Jury selection commenced Monday in the case against former NFL tight end Kellen Winslow II, who faces a slew of sordid charges that cumulatively could put him behind bars for the rest of his life.
As noted by Dan Wetzel of Yahoo.com, the defense could hinge on the argument that Winslow’s sexual misconduct resulted from mental illness sparked by brain trauma from playing football. (As noted by 10news.com, the defense plans to call a pair of psychiatrists to testify, but the substance of their expected testimony isn’t yet known.)
If Winslow pursues this strategy, he’ll essentially be admitting that he’s guilty — but disputing that he’s legally responsible for the crimes. Wetzel suggests that Winslow’s lawyers could try to blame the aberrant behavior on football.
It won’t be easy to make the connection, especially since there’s no way to prove that Winslow suffers from Chronic Traumatic Encephelopathy, because there’s still no test for detecting it in living patients. (Even if it could be detected, there’s not enough research as to what it means to have it.) Ultimately, however, the warped reality that regularly unfolds in open court entails one side finding an expert witness who for a fee will provide testimony supporting a point and the other side finding an expert witness who for a few will provide testimony opposing that point.
In the end, the opinions cancel each other out but the jury has a vehicle for showing mercy, regardless of whether there’s any validity to the notion that football made Winslow do the things he allegedly has done.

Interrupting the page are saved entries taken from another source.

(* ===== verification/Conv.v ===== *)
(** * Numbers and their representation (lib/libc/stdlib)

    Conversion between integers and strings, on the byte memory of [Bytes].
    [int] and [long] have 32 bits, [long long] has 64.  [None] is an access to
    memory that is not mapped or outside the table of digits. *)

From stdpp Require Import base tactics numbers list gmap.
From S2P Require Import Prelude Bytes CString.

Definition u64 (z : Z) : Z := z mod 18446744073709551616.

Definition i64 (z : Z) : Z :=
  let w := u64 z in if w <? 9223372036854775808 then w else w - 18446744073709551616.

(** ** Digits *)

(** [lib_isbasedigit]: the value of the digit, if it is one. *)
Definition lib_isbasedigit (ch base : Z) : option Z :=
  if base <=? 10 then
    if (48 <=? ch) && (ch <=? base + 48 - 1) then Some (ch - 48) else None
  else if base <=? 36 then
    if (48 <=? ch) && (ch <=? 57) then Some (ch - 48)
    else if (97 <=? ch) && (ch <=? 97 + base - 11) then Some (ch - 97 + 10)
    else if (65 <=? ch) && (ch <=? 65 + base - 11) then Some (ch - 65 + 10)
    else None
  else None.

Fixpoint skipspace_loop (fuel : nat) (m : bmem) (ptr : Z) : option Z :=
  match fuel with
  | O => None
  | S fuel => c ← load_byte m ptr; if isspace c then skipspace_loop fuel m (ptr + 1) else Some ptr
  end.

Definition lib_skipspace (m : bmem) (ptr : Z) : option Z := skipspace_loop (string_fuel m) m ptr.

(** [lib_checkbase]: the base and the pointer behind a prefix. *)
Definition lib_checkbase (m : bmem) (base ptr : Z) : option (Z * Z) :=
  if base =? 0 then
    c ← load_byte m ptr;
    if c =? 48 then
      let ptr := ptr + 1 in
      c ← load_byte m ptr;
      if (c =? 88) || (c =? 120) then
        d ← load_byte m (ptr + 1);
        Some (match lib_isbasedigit d 16 with Some _ => (16, ptr + 1) | None => (8, ptr) end)
      else Some (8, ptr)
    else Some (10, ptr)
  else if base =? 16 then
    c ← load_byte m ptr;
    if c =? 48 then
      d ← load_byte m (ptr + 1);
      Some (if (d =? 88) || (d =? 120) then (base, ptr + 2) else (base, ptr))
    else Some (base, ptr)
  else Some (base, ptr).

(** ** strtoul, strtoull *)

(** The loop over the digits; [wrap] is the arithmetic of the result type. *)
Fixpoint accumulate (wrap : Z -> Z) (fuel : nat) (m : bmem) (nptr base accum : Z) : option (Z * Z) :=
  match fuel with
  | O => None
  | S fuel =>
      c ← load_byte m nptr;
      match lib_isbasedigit c base with
      | Some value => accumulate wrap fuel m (nptr + 1) base (wrap (accum * base + value))
      | None => Some (accum, nptr)
      end
  end.

(** The result and the value stored through [endptr], which is left alone
    ([None]) for a null [nptr]. *)
Definition strtoul (m : bmem) (nptr base : Z) : option (Z * option Z) :=
  if nptr =? 0 then Some (0, None)
  else
    nptr ← lib_skipspace m nptr;
    '(base, nptr) ← lib_checkbase m base nptr;
    '(accum, nptr) ← accumulate u32 (string_fuel m) m nptr base 0;
    Some (accum, Some nptr).

Definition strtoull (m : bmem) (nptr base : Z) : option (Z * option Z) :=
  if nptr =? 0 then Some (0, None)
  else
    nptr ← lib_skipspace m nptr;
    '(base, nptr) ← lib_checkbase m base nptr;
    '(accum, nptr) ← accumulate u64 (string_fuel m) m nptr base 0;
    Some (accum, Some nptr).

(** ** strtol, strtoll *)

(** The sign in front of a number. *)
Definition read_sign (m : bmem) (nptr : Z) : option (bool * Z) :=
  c ← load_byte m nptr;
  Some (if c =? 45 then (true, nptr + 1) else if c =? 43 then (false, nptr + 1) else (false, nptr)).

Definition strtol (m : bmem) (nptr base : Z) : option (Z * option Z) :=
  if nptr =? 0 then Some (0, None)
  else
    nptr ← lib_skipspace m nptr;
    '(negate, nptr) ← read_sign m nptr;
    '(accum, e) ← strtoul m nptr base;
    Some (if negate : bool then i32 (- i32 accum) else i32 accum, e).

Definition strtoll (m : bmem) (nptr base : Z) : option (Z * option Z) :=
  if nptr =? 0 then Some (0, None)
  else
    nptr ← lib_skipspace m nptr;
    '(negate, nptr) ← read_sign m nptr;
    '(accum, e) ← strtoull m nptr base;
    Some (if negate : bool then i64 (- i64 accum) else i64 accum, e).

(** ** itoa *)

Definition abs (j : Z) : Z := if j <? 0 then i32 (- j) else j.

(** "0123456789abcdefghijklmnopqrstuvwxyz" *)
Definition digits : list Z :=
  [48; 49; 50; 51; 52; 53; 54; 55; 56; 57; 97; 98; 99; 100; 101; 102; 103; 104; 105; 106; 107; 108; 109; 110; 111; 112; 113;
   114; 115; 116; 117; 118; 119; 120; 121; 122].

(** The do-while loop that writes the digits, the last one first. *)
Fixpoint itoa_digits (fuel : nat) (m : bmem) (buf intval base : Z) : option (bmem * Z) :=
  match fuel with
  | O => None
  | S fuel =>
      let digit := Z.rem intval base in
      let intval := Z.quot intval base in
      c ← (if digit <? 0 then None else digits !! Z.to_nat digit);
      m ← store_byte m buf c;
      if 0 <? intval then itoa_digits fuel m (buf + 1) intval base else Some (m, buf + 1)
  end.

(** [n] turns of the loop that reverses the digits. *)
Fixpoint itoa_reverse (n : nat) (m : bmem) (str pos len : Z) : option bmem :=
  match n with
  | O => Some m
  | S n =>
      swap ← load_byte m (str + len - pos - 1);
      b ← load_byte m (str + pos);
      m ← store_byte m (str + len - pos - 1) b;
      m ← store_byte m (str + pos) swap;
      itoa_reverse n m str (pos + 1) len
  end.

Definition itoa (m : bmem) (val str base : Z) : option (bmem * Z) :=
  let intval := abs val in
  '(m, buf) ←
    (if (2 <=? base) && (base <=? 36) then
       '(m, buf) ← itoa_digits 32 m str intval base;
       '(m, buf) ← (if val <? 0 then m ← store_byte m buf 45; Some (m, buf + 1) else Some (m, buf));
       let len := buf - str in
       m ← itoa_reverse (Z.to_nat (len / 2)) m str 0 len;
       Some (m, buf)
     else Some (m, str));
  m ← store_byte m buf 0;
  Some (m, str).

Opening statements are due to begin on May 20, and at that point Winslow’s lawyers will begin to outline their theory of the case. Given the perils of presenting a “he didn’t do it but if he did it football made him do it” defense, Winslow’s lawyers could essentially concede factual guilt but make the trial about avoiding a finding of legal guilt, by claiming that Winslow’s actions were the product of cranial dysfunction caused by repeated blows to the head.
Will that be “bad for football” if it happens? The sports media’s anti-football crowd will claim that it is, but the reality is that Winslow’s lawyers, faced with apparently overwhelming evidence of guilt, are simply throwing the equivalent of a legal Hail Mary pass, trying to come up with something/anything that could spare Winslow from spending most if not all of the rest of his life behind bars. Whether the facts actually support the argument is immaterial to the question of whether the argument is simply the best/only argument the defense has.